Resta fermo, inoltre, che nel particolare contesto il rifiuto al trasferimento ha privato il gestore del centro di accoglienza della possibilità di procedere ad una diversa assegnazione dell’alloggio, coerente con le sue dimensioni, così da compromettere la gestione efficace delle capacità di alloggio dello Stato e il perseguimento dell’obiettivo posto dalla disciplina eurounitaria di assicurare ai richiedenti la protezione internazionale un alloggio in centri che garantiscano una qualità di vita adeguata.
Va, pertanto, ribadita l’infondatezza delle censure proposte.
4) Il ricorrente, ha proposto reclamo avverso il diniego di ammissione al patrocinio a spese dello Stato disposto dalla competente Commissione con decreto n. -OMISSIS-, depositato in data 11.07.2023, che ha ritenuto manifestamente infondate le pretese fatte valere in giudizio.
Il reclamo non può trovare accoglimento.
Il Tribunale sin dalla fase cautelare ha evidenziato l’infondatezza delle domande proposte dal ricorrente e tale impostazione è stata confermata dalla Corte di Giustizia con la sentenza più volte richiamata.

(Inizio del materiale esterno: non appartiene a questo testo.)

(** * Fake-News-Detector: a shallow embedding of the claim-analysis pipeline

    The development follows the three Python modules that make up the
    pipeline:

    - [src/utils.py]    : [validate_input]
    - [src/analyzer.py] : [NewsAnalyzer] ([analyze_claim], [_parse_analysis],
                          [_validate_analysis], ...)
    - [src/scraper.py]  : [GoogleSearchScraper] ([search] and its sources)

    Modelling choices:

    - Python values are the inductive type [value]; a [dict] with string
      keys is a [gmap string value]; a [float] is a binary64 float.
    - A [str] is a [string]; each [ascii] stands for the code point of the
      same number, so the model is exact for texts whose code points are
      below 256.
    - Code that may raise lives in the [outcome] monad.  The exceptions
      modelled are the subclasses of [Exception]; printing to the standard
      output is not modelled.
    - Everything the program obtains from outside the repository is a
      parameter of the functions that use it: the chat-completion client,
      [json.loads], the HTTP client, the HTML parser and the Google API
      client. *)

From Stdlib Require Import ZArith String Ascii List Bool Lia DecimalString.
From Stdlib Require Import Floats.PrimFloat.
From stdpp Require Import base option gmap strings list fin_maps.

In tale contesto, la circostanza che sia stato accolto l’appello cautelare, perché nel bilanciamento dei contrapposti interessi è stata ritenuta prevalente l’esigenza di tutela della posizione giuridica del cittadino straniero e del figlio minore, al fine di garantire la soddisfazione dei loro bisogni primari, non muta le valutazioni strettamente attinenti al merito della questione di diritto posta dal ricorrente, che resta connotata da infondatezza manifesta, come rilevato sin dal decreto di rigetto dell’istanza di ammissione al patrocinio.
5) In definitiva, la domanda di annullamento è improcedibile per sopravvenuta carenza di interesse, mentre quella di accertamento dell’illegittimità dell’atto è infondata e va respinta.
Parimenti deve essere respinto il reclamo avverso il diniego di ammissione al patrocinio a spese dello Stato.
La considerazione della fattispecie complessiva riferibile al ricorrente e alle sue condizioni di vita personale e sociale consente di compensare tra le parti le spese della lite.
P.Q.M.
Il Tribunale Amministrativo Regionale per la Lombardia (Sezione Terza)
definitivamente pronunciando:
1) dichiara improcedibile la domanda di annullamento formulata nel ricorso;
2) respinge la domanda di accertamento dell’illegittimità del provvedimento impugnato;
3) respinge il reclamo avverso il diniego di ammissione al patrocinio a spese dello Stato;
4) compensa tra le parti le spese di lite.
Ordina che la presente sentenza sia eseguita dall’autorità amministrativa.
Ritenuto che sussistano i presupposti di cui all’articolo 52, commi 1 e 2, del decreto legislativo 30 giugno 2003, n. 196 (e degli articoli 5 e 6 del Regolamento (UE) 2016/679 del Parlamento europeo e del Consiglio del 27 aprile 2016), a tutela dei diritti o della dignità della parte interessata, manda alla Segreteria di procedere all’oscuramento delle generalità del ricorrente.
Così deciso in Milano nella camera di consiglio del giorno 9 aprile 2026 con l’intervento dei magistrati:
HA GO, Presidente
BR AT, Consigliere, Estensore
Laura Patelli, Consigliere
| L'RE | IL PRESIDENTE |
| BR AT | HA GO |
IL SEGRETARIO
In caso di diffusione omettere le generalità e gli altri dati identificativi dei soggetti interessati nei termini indicati.